*** Begin section ***

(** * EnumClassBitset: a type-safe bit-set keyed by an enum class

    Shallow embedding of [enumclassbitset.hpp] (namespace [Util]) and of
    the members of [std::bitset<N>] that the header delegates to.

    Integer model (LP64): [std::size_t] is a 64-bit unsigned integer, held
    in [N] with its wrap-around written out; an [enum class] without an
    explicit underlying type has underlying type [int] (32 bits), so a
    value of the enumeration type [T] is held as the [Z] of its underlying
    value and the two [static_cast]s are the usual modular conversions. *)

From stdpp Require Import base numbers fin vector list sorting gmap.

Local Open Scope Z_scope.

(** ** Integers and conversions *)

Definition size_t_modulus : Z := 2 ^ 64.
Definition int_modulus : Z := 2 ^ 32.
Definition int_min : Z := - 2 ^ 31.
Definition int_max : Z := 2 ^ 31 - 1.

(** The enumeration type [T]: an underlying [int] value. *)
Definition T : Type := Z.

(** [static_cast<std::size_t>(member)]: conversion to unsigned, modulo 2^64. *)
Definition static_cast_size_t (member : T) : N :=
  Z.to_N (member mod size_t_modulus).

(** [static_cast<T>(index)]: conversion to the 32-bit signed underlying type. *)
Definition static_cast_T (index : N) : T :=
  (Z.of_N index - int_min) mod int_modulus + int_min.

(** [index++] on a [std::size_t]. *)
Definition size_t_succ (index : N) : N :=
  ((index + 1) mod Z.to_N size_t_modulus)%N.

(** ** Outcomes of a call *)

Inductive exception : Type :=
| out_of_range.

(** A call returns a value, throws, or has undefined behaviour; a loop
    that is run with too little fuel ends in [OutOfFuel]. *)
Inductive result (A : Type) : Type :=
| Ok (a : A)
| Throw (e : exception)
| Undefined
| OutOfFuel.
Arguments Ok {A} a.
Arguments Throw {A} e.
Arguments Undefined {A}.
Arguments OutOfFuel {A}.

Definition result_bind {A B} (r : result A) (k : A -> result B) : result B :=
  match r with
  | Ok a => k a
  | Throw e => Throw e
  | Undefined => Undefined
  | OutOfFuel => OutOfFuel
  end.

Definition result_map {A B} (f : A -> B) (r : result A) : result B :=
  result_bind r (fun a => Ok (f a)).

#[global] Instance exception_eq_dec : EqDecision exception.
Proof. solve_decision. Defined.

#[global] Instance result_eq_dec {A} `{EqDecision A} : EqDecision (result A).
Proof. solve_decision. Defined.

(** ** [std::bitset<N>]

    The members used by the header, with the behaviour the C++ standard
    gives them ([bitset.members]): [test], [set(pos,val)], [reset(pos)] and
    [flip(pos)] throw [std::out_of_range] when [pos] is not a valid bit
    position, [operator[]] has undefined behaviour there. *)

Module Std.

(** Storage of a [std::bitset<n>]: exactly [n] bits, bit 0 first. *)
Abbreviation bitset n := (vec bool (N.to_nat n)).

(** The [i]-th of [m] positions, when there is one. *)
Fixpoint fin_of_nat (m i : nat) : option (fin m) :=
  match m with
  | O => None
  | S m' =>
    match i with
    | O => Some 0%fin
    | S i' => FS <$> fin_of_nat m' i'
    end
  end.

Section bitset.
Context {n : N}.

*** End section ***
*** Begin section ***

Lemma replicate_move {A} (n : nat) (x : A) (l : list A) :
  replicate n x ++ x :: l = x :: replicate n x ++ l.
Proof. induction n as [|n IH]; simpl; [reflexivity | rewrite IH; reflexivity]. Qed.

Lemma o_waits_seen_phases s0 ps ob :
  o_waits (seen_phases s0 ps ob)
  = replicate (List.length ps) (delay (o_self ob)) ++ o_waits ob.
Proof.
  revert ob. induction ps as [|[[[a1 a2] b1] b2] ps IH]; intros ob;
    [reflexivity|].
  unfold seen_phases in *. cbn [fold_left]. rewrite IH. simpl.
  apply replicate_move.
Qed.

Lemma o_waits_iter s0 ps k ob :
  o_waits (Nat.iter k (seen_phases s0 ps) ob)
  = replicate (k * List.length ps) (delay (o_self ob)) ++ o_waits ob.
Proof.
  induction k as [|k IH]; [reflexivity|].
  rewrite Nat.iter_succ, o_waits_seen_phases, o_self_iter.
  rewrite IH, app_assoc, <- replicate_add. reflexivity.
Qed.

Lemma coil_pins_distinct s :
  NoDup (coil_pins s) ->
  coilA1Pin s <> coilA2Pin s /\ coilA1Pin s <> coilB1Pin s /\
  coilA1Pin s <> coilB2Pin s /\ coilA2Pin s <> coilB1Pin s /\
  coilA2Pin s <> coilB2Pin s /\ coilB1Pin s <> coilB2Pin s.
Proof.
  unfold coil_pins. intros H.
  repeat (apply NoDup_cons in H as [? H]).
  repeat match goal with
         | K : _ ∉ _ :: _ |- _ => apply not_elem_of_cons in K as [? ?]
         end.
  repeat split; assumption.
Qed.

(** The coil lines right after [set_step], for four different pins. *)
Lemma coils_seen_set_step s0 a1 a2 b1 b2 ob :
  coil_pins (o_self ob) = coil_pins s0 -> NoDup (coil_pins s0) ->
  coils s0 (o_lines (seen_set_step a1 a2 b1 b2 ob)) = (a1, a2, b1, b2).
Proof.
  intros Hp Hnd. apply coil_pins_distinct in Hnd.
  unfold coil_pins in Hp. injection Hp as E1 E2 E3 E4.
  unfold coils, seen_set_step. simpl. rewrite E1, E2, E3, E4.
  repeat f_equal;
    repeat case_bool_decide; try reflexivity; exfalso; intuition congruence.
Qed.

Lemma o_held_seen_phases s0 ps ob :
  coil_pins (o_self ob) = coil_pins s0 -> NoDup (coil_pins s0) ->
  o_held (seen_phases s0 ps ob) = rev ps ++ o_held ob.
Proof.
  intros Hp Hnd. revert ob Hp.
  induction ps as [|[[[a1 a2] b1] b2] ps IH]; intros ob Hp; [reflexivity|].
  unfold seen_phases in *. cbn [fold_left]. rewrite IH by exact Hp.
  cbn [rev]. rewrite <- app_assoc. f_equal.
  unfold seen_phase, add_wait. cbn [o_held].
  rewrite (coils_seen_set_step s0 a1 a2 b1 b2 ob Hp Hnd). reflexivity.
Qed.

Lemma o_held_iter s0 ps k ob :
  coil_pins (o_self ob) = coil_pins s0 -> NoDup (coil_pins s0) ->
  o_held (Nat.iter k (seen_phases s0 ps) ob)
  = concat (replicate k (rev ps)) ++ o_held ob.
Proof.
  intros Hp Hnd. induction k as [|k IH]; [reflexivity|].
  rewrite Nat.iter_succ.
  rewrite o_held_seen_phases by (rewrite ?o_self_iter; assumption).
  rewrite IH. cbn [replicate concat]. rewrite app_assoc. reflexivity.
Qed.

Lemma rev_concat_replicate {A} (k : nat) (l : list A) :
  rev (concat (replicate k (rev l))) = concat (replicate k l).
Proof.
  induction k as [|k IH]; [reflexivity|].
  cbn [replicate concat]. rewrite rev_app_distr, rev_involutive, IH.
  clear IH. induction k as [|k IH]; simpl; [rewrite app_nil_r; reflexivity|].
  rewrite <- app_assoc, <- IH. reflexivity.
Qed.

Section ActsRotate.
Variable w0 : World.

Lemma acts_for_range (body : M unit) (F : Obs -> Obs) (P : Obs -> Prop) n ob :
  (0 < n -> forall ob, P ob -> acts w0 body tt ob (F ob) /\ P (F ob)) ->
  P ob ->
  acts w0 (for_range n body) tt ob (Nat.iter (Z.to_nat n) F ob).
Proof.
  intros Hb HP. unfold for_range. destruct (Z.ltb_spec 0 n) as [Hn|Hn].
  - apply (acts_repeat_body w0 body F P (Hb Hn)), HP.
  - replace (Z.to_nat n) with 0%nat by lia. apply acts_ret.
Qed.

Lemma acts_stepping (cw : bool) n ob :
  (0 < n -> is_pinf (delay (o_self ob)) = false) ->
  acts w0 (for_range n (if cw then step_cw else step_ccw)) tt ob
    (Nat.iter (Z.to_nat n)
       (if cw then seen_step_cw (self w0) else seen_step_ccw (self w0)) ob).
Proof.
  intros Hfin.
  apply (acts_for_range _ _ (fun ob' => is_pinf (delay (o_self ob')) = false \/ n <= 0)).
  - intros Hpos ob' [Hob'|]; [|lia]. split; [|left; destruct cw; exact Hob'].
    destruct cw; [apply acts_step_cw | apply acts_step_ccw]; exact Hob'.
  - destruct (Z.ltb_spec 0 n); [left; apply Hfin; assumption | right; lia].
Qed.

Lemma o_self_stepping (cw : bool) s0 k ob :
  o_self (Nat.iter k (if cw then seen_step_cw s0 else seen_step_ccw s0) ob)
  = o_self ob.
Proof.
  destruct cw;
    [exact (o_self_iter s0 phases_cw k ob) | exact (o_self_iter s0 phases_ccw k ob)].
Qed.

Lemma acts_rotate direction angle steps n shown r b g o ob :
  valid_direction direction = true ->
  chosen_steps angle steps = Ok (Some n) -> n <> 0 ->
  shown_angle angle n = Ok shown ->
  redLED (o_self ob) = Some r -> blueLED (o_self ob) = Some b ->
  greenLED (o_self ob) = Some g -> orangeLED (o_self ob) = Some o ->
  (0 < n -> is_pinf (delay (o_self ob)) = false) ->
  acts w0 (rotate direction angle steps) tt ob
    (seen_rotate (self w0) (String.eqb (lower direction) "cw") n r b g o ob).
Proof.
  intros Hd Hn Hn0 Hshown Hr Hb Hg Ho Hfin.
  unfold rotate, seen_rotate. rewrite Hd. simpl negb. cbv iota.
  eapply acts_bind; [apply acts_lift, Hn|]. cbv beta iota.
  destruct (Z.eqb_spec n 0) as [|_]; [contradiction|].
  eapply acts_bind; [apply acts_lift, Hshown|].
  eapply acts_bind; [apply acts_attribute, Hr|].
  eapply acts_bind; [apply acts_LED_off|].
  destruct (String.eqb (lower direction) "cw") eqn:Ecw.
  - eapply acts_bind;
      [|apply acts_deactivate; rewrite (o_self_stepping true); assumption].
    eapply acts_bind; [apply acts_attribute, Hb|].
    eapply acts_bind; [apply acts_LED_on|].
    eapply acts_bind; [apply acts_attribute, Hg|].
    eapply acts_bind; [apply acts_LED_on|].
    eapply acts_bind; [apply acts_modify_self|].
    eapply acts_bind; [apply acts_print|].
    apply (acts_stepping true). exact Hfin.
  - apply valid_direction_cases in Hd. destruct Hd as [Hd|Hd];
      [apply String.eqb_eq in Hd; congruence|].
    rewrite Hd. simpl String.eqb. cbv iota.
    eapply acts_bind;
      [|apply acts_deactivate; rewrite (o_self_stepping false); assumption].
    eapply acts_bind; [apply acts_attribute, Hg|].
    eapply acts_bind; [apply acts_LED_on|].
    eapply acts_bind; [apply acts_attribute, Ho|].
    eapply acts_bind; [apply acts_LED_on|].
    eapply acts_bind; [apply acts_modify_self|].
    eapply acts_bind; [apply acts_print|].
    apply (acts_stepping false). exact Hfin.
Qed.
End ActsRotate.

*** End section ***

Exercise: Each line of the entries above that includes "false" counts once; state how many such lines there are, with the number as the only answer.

Result below: 5